Issue Archive

In this Plenary Paper, Wadhwa et al report on a secondary analysis of the Children's Oncology Group AALL03N1 study, correlating outcomes of acute lymphoblastic leukemia with Census Bureau data detailing household income. Among 592 patients, those with incomes below 120% of federal poverty thresholds (termed extreme poverty) comprised 12%. Those living in extreme poverty have a higher rate of relapse, only partially mitigated by a higher rate of nonadherence to maintenance mercaptopurine.

Progress in developing novel therapies for sickle cell disease has been slow, and infant mortality continues to be a major problem in low-income countries. In this Perspective, Tubman et al discuss the pressing need for the hematology field to better meet the needs of this often underserved population. The authors discuss efforts by the American Society of Hematology (ASH) to improve care and prognosis through the Clinical Trials Network and the Consortium on Newborn Screening in Africa and their potential to have a major impact on these patients.

Kanapuru and colleagues examine the underrepresentation of racial and ethnic subgroups in multiple myeloma clinical trials. The authors report that Black patients and other racial and ethnic subgroups had higher ineligibility rates than White patients. This was partially explained by the failure to meet hematology lab criteria (most likely related to Duffy-null–associated neutrophil count) but also by failure to meet treatment-related criteria (likely related to inadequate access to care for previous first- and second-line therapy). These data suggest that achieving diversity requires reevaluation of eligibility criteria.

VEXAS (vacuoles, E1 enzyme, X-linked, autoinflammatory, somatic) syndrome is a recently described disorder caused by mutations in UBA1 and is characterized by inflammation and hematologic disorders. In this month’s CME article, Gutierrez-Rodrigues and colleagues investigate the genomic landscape of myeloid-related mutations leading to clonal hematopoiesis (CH) in these patients. CH was detected in 60% of patients but correlated poorly with progression to myeloid malignancy. CH did predict for poorer survival, perhaps through inflammatory sequelae.

Pouleau and colleagues present preclinical data on a novel bispecific T-cell engager for the treatment of relapsed refractory multiple myeloma.

Early T-cell precursor subtype acute lymphoblastic leukemia (ETP-ALL) often has activating mutations affecting IL-7 signaling, which activates STAT5 signaling. Tremblay and colleagues characterize the role of STAT5 in ETP-ALL and identify STAT5B as a central promoter of expansion and chemoresistance of leukemic stem cells in ETP-ALL, suggesting it as a potential target for treating the disease.
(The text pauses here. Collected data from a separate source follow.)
(** C2.  When name, email and message are all non-empty after trimming and
    both services accept, the Submit Action makes exactly two outbound
    calls, in this order: one insert into the "messages" collection of the
    document holding the trimmed name, email and message and, as createdAt,
    the clock's time in ISO-8601 format; then one email send with the
    trimmed values as from_name, from_email and message.  It ends with
    name, email and message empty, a success status, and isSubmitting
    false.  The createdAt text is the current time: for every time value
    a Date can hold it reads back as exactly the clock's time, and for a
    year from 0 to 9999 it has the form YYYY-MM-DDTHH:mm:ss.sssZ. *)
Theorem C2_submit_success (env : Env) (st : FormState) :
  trim (name st) <> [] -> trim (email st) <> [] -> trim (message st) <> [] ->
  storeAnswer env st = Normal tt ->
  emailAnswer env st = Normal tt ->
  fst (invoke handleSubmit env st) = Normal tt
  /\ calls (after handleSubmit env st)
     = [ AddDoc (lit "messages")
           (mkDoc (trim (name st)) (trim (email st)) (trim (message st))
                  (toISOString (clock env)));
         EmailSend (VITE_EMAILJS_SERVICE_ID env) (VITE_EMAILJS_TEMPLATE_ID env)
           (mkParams (trim (name st)) (trim (email st)) (trim (message st)))
           (VITE_EMAILJS_PUBLIC_KEY env) ]
  /\ form (after handleSubmit env st)
     = mkForm [] [] [] (isPolishing st) false
         (Some (mkStatus success (lit "Message sent successfully!")))
  /\ ((-8640000000000000 <= clock env <= 8640000000000000)%Z ->
      forall path doc,
        In (AddDoc path doc) (calls (after handleSubmit env st)) ->
        parseISOString (createdAt doc) = Some (clock env))
  /\ ((-62167219200000 <= clock env < 253402300800000)%Z ->
      forall path doc,
        In (AddDoc path doc) (calls (after handleSubmit env st)) ->
        isoTimestamp (createdAt doc) = true).
Proof.
  intros Hn He Hm Hs Hm'.
  assert (V : passesValidation st = true) by (apply passesValidation_true; auto).
  assert (C : calls (after handleSubmit env st)
              = [ AddDoc (lit "messages")
                    (mkDoc (trim (name st)) (trim (email st))
                           (trim (message st)) (toISOString (clock env)));
                  EmailSend (VITE_EMAILJS_SERVICE_ID env)
                    (VITE_EMAILJS_TEMPLATE_ID env)
                    (mkParams (trim (name st)) (trim (email st))
                              (trim (message st)))
                    (VITE_EMAILJS_PUBLIC_KEY env) ]).
  { unfold after. rewrite (handleSubmit_runs env st V), Hs, Hm'. reflexivity. }
  assert (D : forall path doc,
             In (AddDoc path doc) (calls (after handleSubmit env st)) ->
             createdAt doc = toISOString (clock env)).
  { intros path doc H. rewrite C in H.
    destruct H as [H | [H | []]]; [|discriminate H].
    inversion H. reflexivity. }
  split; [|split; [exact C|split; [|split]]].
  - unfold after. rewrite (handleSubmit_runs env st V). reflexivity.
  - unfold after. rewrite (handleSubmit_runs env st V), Hs, Hm'. reflexivity.
  - intros R path doc H. rewrite (D path doc H).
    apply toISOString_round_trip, R.
  - intros R path doc H. rewrite (D path doc H).
    apply toISOString_isoTimestamp, YearFromTime_four_digits, R.
Qed.

Lemma C2_submit_success_witness :
  trim (name filledState) <> []
  /\ storeAnswer envAllOk filledState = Normal tt
  /\ calls (after handleSubmit envAllOk filledState)
     = [ AddDoc (lit "messages")
           (mkDoc (lit "Ada") (lit "ada@example.org") (lit "hello there")
                  (lit "2023-11-14T22:13:20.000Z"));
         EmailSend (Some (lit "service_1")) (Some (lit "template_1"))
           (mkParams (lit "Ada") (lit "ada@example.org") (lit "hello there"))
           (Some (lit "public_1")) ]
  /\ form (after handleSubmit envAllOk filledState)
     = mkForm [] [] [] false false
         (Some (mkStatus success (lit "Message sent successfully!")))
  /\ parseISOString (lit "2023-11-14T22:13:20.000Z") = Some 1700000000000%Z
  /\ isoTimestamp (lit "2023-11-14T22:13:20.000Z") = true
  /\ calls (after handleSubmit envLater filledState)
     = [ AddDoc (lit "messages")
           (mkDoc (lit "Ada") (lit "ada@example.org") (lit "hello there")
                  (lit "2024-02-29T23:59:59.999Z"));
         EmailSend (Some (lit "service_1")) (Some (lit "template_1"))
           (mkParams (lit "Ada") (lit "ada@example.org") (lit "hello there"))
           (Some (lit "public_1")) ]
  /\ parseISOString (lit "2024-02-29T23:59:59.999Z") = Some 1709251199999%Z.
Proof.
  assert (Hn : trim (name filledState) <> []) by (vm_compute; discriminate).
  assert (He : trim (email filledState) <> []) by (vm_compute; discriminate).
  assert (Hm : trim (message filledState) <> []) by (vm_compute; discriminate).
  destruct (C2_submit_success envAllOk filledState Hn He Hm eq_refl eq_refl)
    as (_ & C & F & P & I).
  destruct (C2_submit_success envLater filledState Hn He Hm eq_refl eq_refl)
    as (_ & C' & _ & P' & _).
  assert (R : (-8640000000000000 <= clock envAllOk <= 8640000000000000)%Z)
    by (cbn; lia).
  assert (R4 : (-62167219200000 <= clock envAllOk < 253402300800000)%Z)
    by (cbn; lia).
  assert (R' : (-8640000000000000 <= clock envLater <= 8640000000000000)%Z)
    by (cbn; lia).
  assert (H : In (AddDoc (lit "messages") (submittedDoc envAllOk filledState))
                 (calls (after handleSubmit envAllOk filledState)))
    by (rewrite C; left; reflexivity).
  assert (H' : In (AddDoc (lit "messages") (submittedDoc envLater filledState))
                  (calls (after handleSubmit envLater filledState)))
    by (rewrite C'; left; reflexivity).
  split; [exact Hn|]. split; [reflexivity|]. split; [exact C|].
  split; [exact F|].
  split; [exact (P R _ _ H)|]. split; [exact (I R4 _ _ H)|].
  split; [exact C' | exact (P' R' _ _ H')].
Defined.

(** C3.  In an invocation of the Submit Action that passes validation the
    first outbound call is the store write, every email send in the record
    of calls comes after a store write, and when the store write throws
    the record holds no email send. *)
Theorem C3_store_write_before_email_send (env : Env) (st : FormState) :
  passesValidation st = true ->
  hd_error (calls (after handleSubmit env st)) = Some (storeWrite env st)
  /\ (forall pre c post,
        calls (after handleSubmit env st) = pre ++ c :: post ->
        is_email_send c = true ->
        exists w, In w pre /\ is_store_write w = true)
  /\ (forall e, storeAnswer env st = Throw e ->
        forall c, In c (calls (after handleSubmit env st)) ->
                  is_email_send c = false).
Proof.
  intro V. unfold after. rewrite (handleSubmit_runs env st V).
  assert (Shape :
    forall cs : list Call,
      cs = [storeWrite env st] \/ cs = [storeWrite env st; emailSend env st] ->
      hd_error cs = Some (storeWrite env st)
      /\ (forall pre c post, cs = pre ++ c :: post -> is_email_send c = true ->
            exists w, In w pre /\ is_store_write w = true)).
  { intros cs [-> | ->]; (split; [reflexivity|]); intros pre c post E Hc.
    - destruct pre as [|a pre]; simpl in E; inversion E; subst.
      + discriminate Hc.
      + destruct pre; discriminate.
    - destruct pre as [|a [|b pre]]; simpl in E; inversion E; subst.
      + discriminate Hc.
      + exists (storeWrite env st). split; [left|]; reflexivity.
      + destruct pre; discriminate. }
  destruct (storeAnswer env st) as [[]|e0].
  - destruct (emailAnswer env st) as [[]|e1]; cbn [snd calls outbound map fst];
      (destruct (Shape [storeWrite env st; emailSend env st]) as [A B];
       [right; reflexivity|]); (split; [exact A|split; [exact B|]]);
      intros; discriminate.
  - cbn [snd calls outbound map fst].
    destruct (Shape [storeWrite env st]) as [A B]; [left; reflexivity|].
    split; [exact A|split; [exact B|]].
    intros _ _ c [<-|[]]. reflexivity.
Qed.

Lemma C3_store_write_before_email_send_witness :
  passesValidation filledState = true
  /\ hd_error (calls (after handleSubmit envStoreDown filledState))
     = Some (storeWrite envStoreDown filledState)
  /\ (forall c, In c (calls (after handleSubmit envStoreDown filledState)) ->
                is_email_send c = false).
Proof.
  assert (V : passesValidation filledState = true) by reflexivity.
  destruct (C3_store_write_before_email_send envStoreDown filledState V) as (A & _ & C).
  split; [exact V|]. split; [exact A|]. exact (C bareError eq_refl).
Defined.

(** C4 (amended).  When the submission passes validation and the store
    write throws, or the store write succeeds and the email send throws,
    the Submit Action returns having set an error status whose text is the
    thrown error's message, or "Failed to send message." (with the final
    full stop) when the error carries no message or an empty one; name,
    email and message are as they were.  When it was the email send that
    threw, the record of calls is the store write followed by the email
    send and nothing else: nothing undoes the write. *)
Theorem C4_submit_failure (env : Env) (st : FormState) (e : Thrown) :
  passesValidation st = true ->
  storeAnswer env st = Throw e
  \/ (storeAnswer env st = Normal tt /\ emailAnswer env st = Throw e) ->
  fst (invoke handleSubmit env st) = Normal tt
  /\ status (form (after handleSubmit env st))
     = Some (mkStatus error
               (or_else (err_message e) (lit "Failed to send message.")))
  /\ name (form (after handleSubmit env st)) = name st
  /\ email (form (after handleSubmit env st)) = email st
  /\ message (form (after handleSubmit env st)) = message st
  /\ (storeAnswer env st = Normal tt ->
      calls (after handleSubmit env st)
      = [storeWrite env st; emailSend env st]).
Proof.
  intros V H. unfold after. rewrite (handleSubmit_runs env st V).
  destruct H as [Hs | [Hs Hm]].
  - rewrite Hs. repeat split. discriminate.
  - rewrite Hs, Hm. repeat split.
Qed.

Lemma C4_submit_failure_witness :
  passesValidation filledState = true
  /\ storeAnswer envMailDown filledState = Normal tt
  /\ emailAnswer envMailDown filledState = Throw quotaError
  /\ status (form (after handleSubmit envMailDown filledState))
     = Some (mkStatus error (lit "Quota exceeded"))
  /\ name (form (after handleSubmit envMailDown filledState)) = lit " Ada "
  /\ calls (after handleSubmit envMailDown filledState)
     = [storeWrite envMailDown filledState; emailSend envMailDown filledState].
Proof.
  assert (V : passesValidation filledState = true) by reflexivity.
  destruct (C4_submit_failure envMailDown filledState quotaError V
              (or_intror (conj eq_refl eq_refl)))
    as (_ & S & N & _ & _ & C).
  split; [exact V|]. split; [reflexivity|]. split; [reflexivity|].
  split; [exact S|]. split; [exact N | exact (C eq_refl)].
Defined.

(** C4 as stated fails: when the store write throws an error without a
    message, the status text is not "Failed to send message" (the
    fallback the code uses ends with a full stop). *)
Lemma C4_counterexample_fallback_text :
  passesValidation filledState = true
  /\ storeAnswer envStoreDown filledState = Throw bareError
  /\ err_message bareError = None
  /\ status (form (after handleSubmit envStoreDown filledState))
     <> Some (mkStatus error (lit "Failed to send message")).
Proof. repeat split. vm_compute. discriminate. Qed.

(** ** In-flight flags *)

(** What an invocation does to the action's own flag: past the guards it
    ends lowered; on an early return it is not touched. *)
Lemma flags_after_invocation (env : Env) (st : FormState) :
  isPolishing (form (after handleAiPolish env st))
  = (if passesPolishGuards env st then false else isPolishing st)
  /\ isSubmitting (form (after handleSubmit env st))
     = (if passesValidation st then false else isSubmitting st).
Proof.
  split.
  - destruct (passesPolishGuards env st) eqn:G.
    + unfold after. rewrite (handleAiPolish_runs env st G). cbn [snd form].
      destruct (polishAnswer env st) as [r|e]; [|reflexivity].
      destruct (response_text r) as [txt|e]; [|reflexivity].
      destruct (truthy txt); reflexivity.
    + unfold passesPolishGuards in G. apply andb_false_iff in G.
      destruct (truthy (trim (message st))) eqn:T.
      * destruct G as [G|G]; [discriminate|].
        unfold after. rewrite (handleAiPolish_no_key env st T G). reflexivity.
      * unfold after. rewrite (handleAiPolish_blank env st T). reflexivity.
  - destruct (passesValidation st) eqn:V.
    + unfold after. rewrite (handleSubmit_runs env st V).
      destruct (storeAnswer env st) as [[]|e]; [|reflexivity].
      destruct (emailAnswer env st) as [[]|e]; reflexivity.
    + unfold after. rewrite (handleSubmit_rejects env st V). reflexivity.
Qed.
The major complication of factor VIII (FVIII) infusion for the treatment of hemophilia A is the development of inhibitors, which occurs in about 30% of patients. Little is known about the mechanism by which these antibodies are induced, although it is known to be T-cell dependent. Kaczmarek et al delineate the trafficking of infused FVIII to the spleen and characterize the subsets of antigen-presenting cells that lead to efficient delivery to white pulp dendritic cells that prime helper T cells. The authors suggest that FVIII may have intrinsic immunostimulatory properties that modulate this response.